Dating Safe: How to Safely Intervene if you Witness Violence
“As few as 8% of adolescents who experience dating violence reach out to parents, teachers, health care practitioners, or other adults who can help.”
Bystander Intervention is an extremely valuable way to support those who are experiencing violence. Your own safety is also a priority so determining when to step in and when to seek outside support is essential in order to protect everyone involved.
What is Bystander Intervention?
Bystander Intervention is the act of intervening, safely, when you see violence happening. This could include when you see physical, emotional and verbal violence.
Violence often happens as part of larger social, economic and political issues in society that makes violence culturally and socially accepted. This is why we often do not see people intervening when they see violence happen.

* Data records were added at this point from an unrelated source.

Lemma column_S_fixed_tail (n j : nat) (heads tail : list float) :
  Numpy.column (S j) (Numpy.mk_ndarray2 n (map (fun v => v :: tail) heads))
  = repeat (nth j tail 0%float) (length heads).
Proof.
  unfold Numpy.column. cbn [Numpy.rows]. rewrite map_map. cbn [nth].
  apply map_const_repeat.
Qed.

(** The matrices of the flume surface on a [Run] that satisfies the data
    model: [T] times, [G] gauges, a wave maker with [T] values per series, a
    gauge surface matrix of shape [T x G] and a location table of [G] rows
    under the labels [x_loc], [y_loc]. *)
Lemma flume_matrices_built (r : Run) (T G : nat) (wm : WaveMaker.t)
    (surface : Numpy.ndarray2) (table : DataFrame) :
  num_times r = Some T ->
  num_wave_gauges r = Some G ->
  wave_maker r = Some wm ->
  length (WaveMaker.eta_wm wm) = T ->
  length (WaveMaker.position wm) = T ->
  wave_gauge_wse r = Some surface ->
  Numpy.has_shape surface T G ->
  wg_locations r = Some table ->
  df_columns table = ["x_loc"; "y_loc"]%string ->
  Numpy.has_shape (df_values table) G 2 ->
  flume_matrices r
  = Return
      (Numpy.mk_ndarray2 (G + 1)
         (map (fun vr => fst vr :: snd vr)
            (combine (WaveMaker.eta_wm wm) (Numpy.rows surface))),
       Numpy.mk_ndarray2 (G + 1)
         (map (fun v => v :: Numpy.column 0 (df_values table))
            (WaveMaker.position wm))).
Proof.
  intros HT HG Hwm Heta Hpos Hsurf Hshape Htab Hcols Hloc.
  unfold flume_matrices.
  rewrite HT, HG, Hwm, Hsurf, Htab.
  cbn [plus_one np_zeros wave_maker_attr getattr obind].
  rewrite Nat.add_1_r.
  rewrite (set_column_zeros T G _ Hpos), (set_column_zeros T G _ Heta).
  cbn [obind].
  unfold df_getitem. rewrite Hcols. cbn [index_of String.eqb Ascii.eqb Bool.eqb].
  cbn [obind].
  rewrite set_columns_from_1_rows
    by (unfold Numpy.column; rewrite length_map; apply Hloc).
  cbn [obind].
  rewrite set_columns_from_2_rows by (rewrite Heta; exact Hshape).
  reflexivity.
Qed.
(** When the gate is open, the script either raises on the way, with the
    calendar untouched, or sends the rows of a filled table of the planned
    week to the calendar and prints that the menu is added. *)
Lemma main_open_gate (cfg : config) (rng : nat -> nat) (today DATE_LAST_RECIPE : Z)
      (sheet : list Recipe.t) (cal_1 cal_2 : list Api.event) :
  DATE_LAST_RECIPE - NB_DAYS_BEFORE cfg < today ->
  (exists e w, main cfg rng today DATE_LAST_RECIPE sheet cal_1 cal_2 = (Uncaught e, w)
               /\ calendar_requests w = [])
  \/ (exists weekmenu_df w,
         main cfg rng today DATE_LAST_RECIPE sheet cal_1 cal_2
         = (Printed "Week menu is added to Google Calendar", w)
         /\ calendar_requests w = map (menu_event (CALENDARID_WEEKMENU cfg)) weekmenu_df
         /\ map Day.date weekmenu_df
            = period_range (DATE_LAST_RECIPE + 1) (DATE_LAST_RECIPE + 1 + 6)
         /\ Forall filled weekmenu_df
         /\ (length (sheet_requests w) <= 7)%nat).
Proof.
  intros Hgate. unfold main.
  destruct (get_recipes (PREV_WEEK DATE_LAST_RECIPE) sheet) as [all eligible].
  replace (DATE_LAST_RECIPE - NB_DAYS_BEFORE cfg <? today) with true
    by (symmetry; apply Z.ltb_lt; exact Hgate).
  destruct (Api.get_events_by_calendarId today cal_1 (ALL_EVENTS cfg))
    as [events_list_1|x1]; [|left; eexists; eexists; split; reflexivity].
  destruct (Api.get_events_by_calendarId today cal_2 (ALL_EVENTS cfg))
    as [events_list_2|x2]; [|left; eexists; eexists; split; reflexivity].
  destruct (create_events_df _ _ _ _) as [events_df|e] eqn:Hdf;
    [|left; eexists; eexists; split; reflexivity].
  apply create_events_df_Ok in Hdf as [Hdates _].
  unfold NEXT_WEEK, START_DAY in Hdates.
  unfold bind.
  destruct (generate_weekmenu rng (SPREADSHEET_ID cfg) events_df (TRADITIONS cfg)
                              (FREE_EVENTS cfg) (mkWorld all eligible [] [] 0))
    as [[wm|e] w1] eqn:Hgen; unfold generate_weekmenu in Hgen.
  - right. rewrite add_weekmenu_to_calendar_spec.
    pose proof (iterrows_table _ _ _ _ _ _ _ _ _ Hgen) as Htable.
    destruct (iterrows_requests _ _ _ _ _ _ _ _ _ Hgen)
      as [_ [Hcal [_ [k [new [Hreq [Hnew _]]]]]]].
    simpl in Hcal, Hreq.
    eexists. eexists. split; [reflexivity|]. cbn [calendar_requests sheet_requests].
    rewrite Hcal. split; [reflexivity|]. split; [|split].
    + rewrite <- Hdates. apply Forall2_map_eq.
      eapply Forall2_weaken_In; [exact Htable|]. intros a b _ H. exact (proj1 H).
    + apply (Forall2_weaken_In _ (fun _ b => filled b)) in Htable.
      * clear - Htable. induction Htable; constructor; assumption.
      * intros a b Hin [_ [_ [_ [_ H]]]]. apply H. right. apply in_map, Hin.
    + rewrite Hreq. apply Forall2_length in Hnew. rewrite <- Hnew, length_firstn.
      assert (Hlen : (length (drawn_slots (TRADITIONS cfg) events_df) <= length events_df)%nat)
        by apply List.filter_length_le.
      apply (f_equal (@length Z)) in Hdates. rewrite length_map in Hdates.
      rewrite period_range_week in Hdates. simpl in Hdates. lia.
  - left. destruct (iterrows_requests _ _ _ _ _ _ _ _ _ Hgen) as [_ [Hcal _]].
    eexists. eexists. split; [reflexivity|]. exact Hcal.
Qed.

Lemma main_closed_gate (cfg : config) (rng : nat -> nat) (today DATE_LAST_RECIPE : Z)
      (sheet : list Recipe.t) (cal_1 cal_2 : list Api.event) :
  today <= DATE_LAST_RECIPE - NB_DAYS_BEFORE cfg ->
  exists w,
    main cfg rng today DATE_LAST_RECIPE sheet cal_1 cal_2
    = (Printed "Program stopped. Last week menu is not finished yet.", w)
    /\ calendar_requests w = [].
Proof.
  intros Hgate. unfold main.
  destruct (get_recipes (PREV_WEEK DATE_LAST_RECIPE) sheet) as [all eligible].
  replace (DATE_LAST_RECIPE - NB_DAYS_BEFORE cfg <? today) with false
    by (symmetry; apply Z.ltb_ge; exact Hgate).
  eexists. split; reflexivity.
Qed.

Throughout this blog post series, we’ve seen the statistics that outline the prevalence of violence in society so we know how important it is to intervene when we see violence happening.
Benefits and Consequences
It’s important to analyze the benefits and consequences before deciding to intervene in a situation when violence is happening.
Benefits of Intervening
- Shows that violence is not accepted
- Deterrent to future violent acts
- Target of violence may feel connected, supported, valued, and seen
- Mental health of person affected improves
- Bystander feels proud that they’ve helped someone
- Sense of community is built
- Encourages others to intervene
- Opportunity for perpetrator to get support and resources
Consequences of Not Intervening
- Violence continues
- Target of violence may feel isolated and unsupported
- Mental health of the victim is compromised
- Violence normalized
- Desensitization occurs
- People don’t feel safe
How to safely intervene
While there are multiple ways to safely intervene, listed below you will see some suggestions on how to take action if you are a witness to violence:
- Respond directly by stating emotions - E.g. "I feel uncomfortable with what I am hearing or seeing and I feel concerned."
- Approach the person being targeted and ask if they need support
- Approach the perpetrator and ask them if they need support to understand their actions
- Ask the person being targeted what they need and want to do in this situation
- Use humour to diffuse situation
- Talk to a teacher, guidance counsellor, parent, or trusted adult about what you saw
- Call attention to the situation and bring it other bystanders to support
- In extreme scenarios where there is immediate danger, call 9-1-1
- Remember the 5 D’s: Distract, Delegate, Document, Delay, and Direct
Please know that while intervening can be extremely valuable, it is important to understand the risk you could be taking by becoming involved and to ensure that your safety is protected. The answer is not to merely walk away, there is always something that can be done to support those experiencing violence. It is important to note that as a young person, if you see an altercation happening between adults it may not be a safe option to intervene, due to the power imbalances that exist. In this situation, please consider reaching out to a trusted adult or professional who can help you in this situation to ensure your safety.